Despite explicit reference to promoting health and wellbeing in policy, application and promotion of positive health is limited. In New Zealand, like most societies, the dominant and funded health system is deficit-based. Two disciplines that can contribute toward changing this are positive psychology and public health. From positive psychology, robust articulations of optimal wellbeing (or flourishing) have emerged and the importance of translating and promoting wellbeing is recognised. However, lifestyle behaviours have received little attention. Conversely, lifestyle behaviours are promoted in public health, but primarily to reduce health risk. To address a disconnect between positive health policy and deficit-based practice, positive psychology and public health are integrated in this thesis. The overarching thesis aim is to explore an approach for reorienting toward a framework for positive health. Biological plausibility, epidemiological evidence, and translational research are explored in this doctoral research.

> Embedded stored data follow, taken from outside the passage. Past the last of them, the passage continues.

(** The end of the download leaves the node ready, with the question posted. *)
Lemma download_end_ready g cs new blocks stA psA txt posted n :
  ReliableWrites → stores_wf stA → chain_of g cs (chain_map stA) →
  linked (tip g cs) new → NoDup (map Block_hash (g :: cs ++ new)) → Forall wf_block blocks →
  blocks ≡ₚ new → ready xA pcA stA psA txt [] n → sd_posted xA = Some posted →
  wp (initial_block_download_end blocks)
     (λ _ n', ∃ st', stores_wf st' ∧ chain_of g (cs ++ new) (chain_map st') ∧
        st_spent st' = st_spent stA ∧ pool_map st' = pool_map stA ∧
        ready (busy xA) pcA st' psA txt [] n' ∧
        v_posted (node_view n') = omap broadcast_of posted ++
          [the_task idA idB PeerMessageType.SyncPoolRequest jnull xA]) n.
Proof.
  intros HR HwfA Hc Hl Hnd Hwf Hperm Hn Hposted.
  destruct (ready_settled _ _ _ _ _ _ _ (ready_busy _ _ _ _ _ _ _ Hn)) as (Hset & Hst & Hpend).
  pose proof (download_end_spec g cs new blocks n) as Hend. rewrite Hst in Hend.
  assert (preserves (settled (busy xA) pcA psA txt) (initial_block_download_end blocks)) as Hkeep.
  { apply preserves_bind; [|intros _; apply preserves_bind; [|intros _]].
    - apply preserves_for_each. intros b. apply preserves_bind; [|intros _; apply preserves_ret].
      apply (settled_store _ _ _ _ chainL).
    - apply (settled_store _ _ _ _ poolL).
    - by apply settled_broadcast. }
  pose proof (wp_preserves _ _ _ n Hkeep Hset (Hend HR HwfA Hc Hl Hnd Hwf Hperm)) as Hrun.
  eapply wp_mono; [exact Hrun|].
  intros [] n' [(Hwf' & Hc' & Hspent & Hpool & Hview) Hset']. exists (nd_stores n').
  split_and!; [done..| |].
  - apply (settled_ready _ _ _ _ _ _ _ Hset'); [done|].
    etrans; [by apply (f_equal v_enqueued Hview)|]. exact Hpend.
  - rewrite Hview. unfold push_tasks, broadcast_tasks. cbn.
    rewrite (rd_posted _ _ _ _ _ _ Hn _ Hposted). f_equal.
    unfold identity. rewrite (rd_manager _ _ _ _ _ _ Hn). destruct HN as [[-> _ _] _ _ _ -> _ _ _].
    by rewrite hash_order_singleton.
Qed.
End Pool.

(** ** A node joins *)

Section Join.
Context `{JsonLib} `{CryptoLib} `{LevelDB} `{FifoLib} `{EventppLib} `{RtcLib} `{HostLib}.
Context `{HashOrder} `{!ReliableChannels}.

(** The initial block download, the task it posts, and one more exchange of messages. *)
Definition joins (chA chB wsA wsB rounds : nat) : M World unit :=
  _ ← drive aL (world_answers chA chB wsA wsB rounds)
    (blocks ← find_blocks; co_lift (initial_block_download_end blocks));
  _ ← run_posted chA chB wsA wsB rounds;
  exchange chA chB wsA wsB rounds.

(** The near node has the other one's chain, and in its pool what it held and every pooled
    transaction of the other node that it has not spent. *)
Definition joined_with (stA stB : Stores) (ω : World) : Prop :=
  let stA' := nd_stores (w_a ω) in
  chain_map stA' = chain_map stB ∧ nd_stores (w_b ω) = stB ∧ st_spent stA' = st_spent stA ∧
  ∀ k, pool_map stA' !! k = merged (pool_map stA) (spent_map stA) (pool_map stB) k.

Lemma node_joined xA xB idA idB wsA wsB rounds pcA pcB stA stB psA g cs new ω :
  ReliableWrites → two_nodes xA xB idA idB → sd_posted xA = Some [] → knows idB pcA →
  between xA xB pcB stB pcA stA psA [] ω → stores_wf stA → stores_wf stB →
  chain_of g cs (chain_map stA) → chain_of g (cs ++ new) (chain_map stB) →
  (size (pool_map stB) ≤ S rounds)%nat →
  wp (joins (sd_channel xA) (sd_channel xB) wsA wsB (S (S rounds)))
    (λ _ ω', joined_with stA stB ω') ω.
Proof.
  intros HR HN Hnone Hk Hb HwA HwB HcA HcB Hsize.
  pose proof (drive_find_blocks xA xB idA idB wsA wsB rounds pcB stB HN pcA stA psA g cs new ω
    HwA HwB HcA HcB Hk Hb) as Hfind.
  pose proof (new_blocks_wf g cs new stB HwB HcB) as Hwf.
  pose proof HcB as (_ & Hl & _). apply linked_app in Hl as [_ Hl].
  unfold joins. wp_step. unfold wp. rewrite wpx_drive_bind by apply _.
  eapply wp_mono; [exact Hfind|].
  intros blocks ω1 (Hperm & pc1 & ps1 & Hfull & [Ha Hrest Hab]).
  rewrite wpx_drive_lift by apply _. apply (wpx_zoom aL).
  eapply wpx_mono; [apply (download_end_ready xA xB idA idB HN pc1 g cs new blocks stA ps1 _ [] _
    HR HwA HcA Hl (chain_hashes _ _ _ HcB) ltac:(by rewrite Hperm) Hperm Ha Hnone)| |done].
  intros [] n1 (st1 & Hwf1 & Hc1 & Hsp1 & Hp1 & Hn1 & Hv1).
  eapply wp_mono; [eapply (pool_synced (busy xA) xB idA idB wsA wsB (S rounds)
    (two_nodes_busy _ _ _ _ HN) pc1 pcB stB HwB st1 ps1); try done;
    by apply (between_again xA)|].
  intros [] ω2 (HstB & ts & Hts & Hall).
  destruct (offered_all_pool ts _ _ HR Hall) as (Hch & Hsp & Hpool).
  split_and!; [|exact HstB|by rewrite Hsp|].
  - unfold chain_map. rewrite Hch. by apply (chain_of_unique g (cs ++ new)).
  - intros k. rewrite Hpool, Hts, Hp1. unfold spent_map. by rewrite Hsp1.
Qed.
End Join.

(** ** Properties *)

Section Properties.
Context `{JsonLib} `{CryptoLib} `{LevelDB} `{FifoLib} `{EventppLib} `{RtcLib} `{HostLib}.
Context `{HashOrder} `{!ReliableChannels}.

(** C4: a node joins. Its chain is a prefix of that of the one full node it is connected to. After
    its initial block download, the run of the task this posts, and one more exchange of messages,
    it has the same chain, and its pool holds what it held and every pooled transaction of the
    other node that it has not spent. The other node's stores and the own spent transactions
    stay as they are. *)
Theorem node_joins xA xB idA idB wsA wsB rounds pcA pcB stA stB psA g cs new ω :
  ReliableWrites → two_nodes xA xB idA idB → sd_posted xA = Some [] → knows idB pcA →
  between xA xB pcB stB pcA stA psA [] ω → stores_wf stA → stores_wf stB →
  chain_of g cs (chain_map stA) → chain_of g (cs ++ new) (chain_map stB) →
  (size (pool_map stB) ≤ S rounds)%nat →
  ∃ ω', joins (sd_channel xA) (sd_channel xB) wsA wsB (S (S rounds)) ω = (Ok tt, ω') ∧
    let stA' := nd_stores (w_a ω') in
    chain_map stA' = chain_map stB ∧ nd_stores (w_b ω') = stB ∧
    st_spent stA' = st_spent stA ∧
    ∀ k, pool_map stA' !! k = merged (pool_map stA) (spent_map stA) (pool_map stB) k.
Proof.
  intros. apply wp_unit.
  by apply (node_joined xA xB idA idB wsA wsB rounds pcA pcB stA stB psA g cs new).
Qed.
End Properties.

A review of the literature indicates the link between lifestyle behaviours and optimal wellbeing is biologically plausible. However, epidemiological research investigating associations between lifestyle behaviours and emerging measures of optimal wellbeing are limited. To address this gap, associations between lifestyle behaviours and optimal wellbeing are explored in a large, diverse sample of New Zealand adults (N=9,514). The findings show that compared with reference groups, higher levels of exercise (odds ratio: 1.61, 95% confidence interval: 1.22-2.13, p<0.01) and lower levels of sitting (OR 1.87, 1.01-3.29, p<0.01) were associated with an increased likelihood of achieving optimal wellbeing. Conversely, restless sleep (OR 0.24, 95% CI: 0.17-0.32 p<0.01) and consuming sugar drinks 5-6 times/week (OR 0.73, 95% CI: 0.53-0.95, p<0.05) were associated with a decreased likelihood of achieving optimal wellbeing.

Extending these findings and using a novel combination of behaviours?sleep, physical activity, sedentary behaviour, sugar intake, and fruit and vegetable intake?the clustering of healthy (e.g., meets recommendations) and unhealthy (e.g., does not meet recommendations) dichotomies is explored (N=9,425). Outcomes show the five behaviours cluster (healthy: observed/expected 2.0, CI 1.8-2.2; unhealthy: O/E 2.1, CI 1.9-2.3); 5% of the sample endorse all five healthy behaviours; and endorsing 4-5 healthy behaviours is associated with increased odds of optimal wellbeing (OR 4.7, CI 3.8-5.7). These initial studies make a novel contribution to international wellbeing epidemiology and the findings provide the rationale for targeting lifestyle behaviours, concurrently, in a positive health intervention.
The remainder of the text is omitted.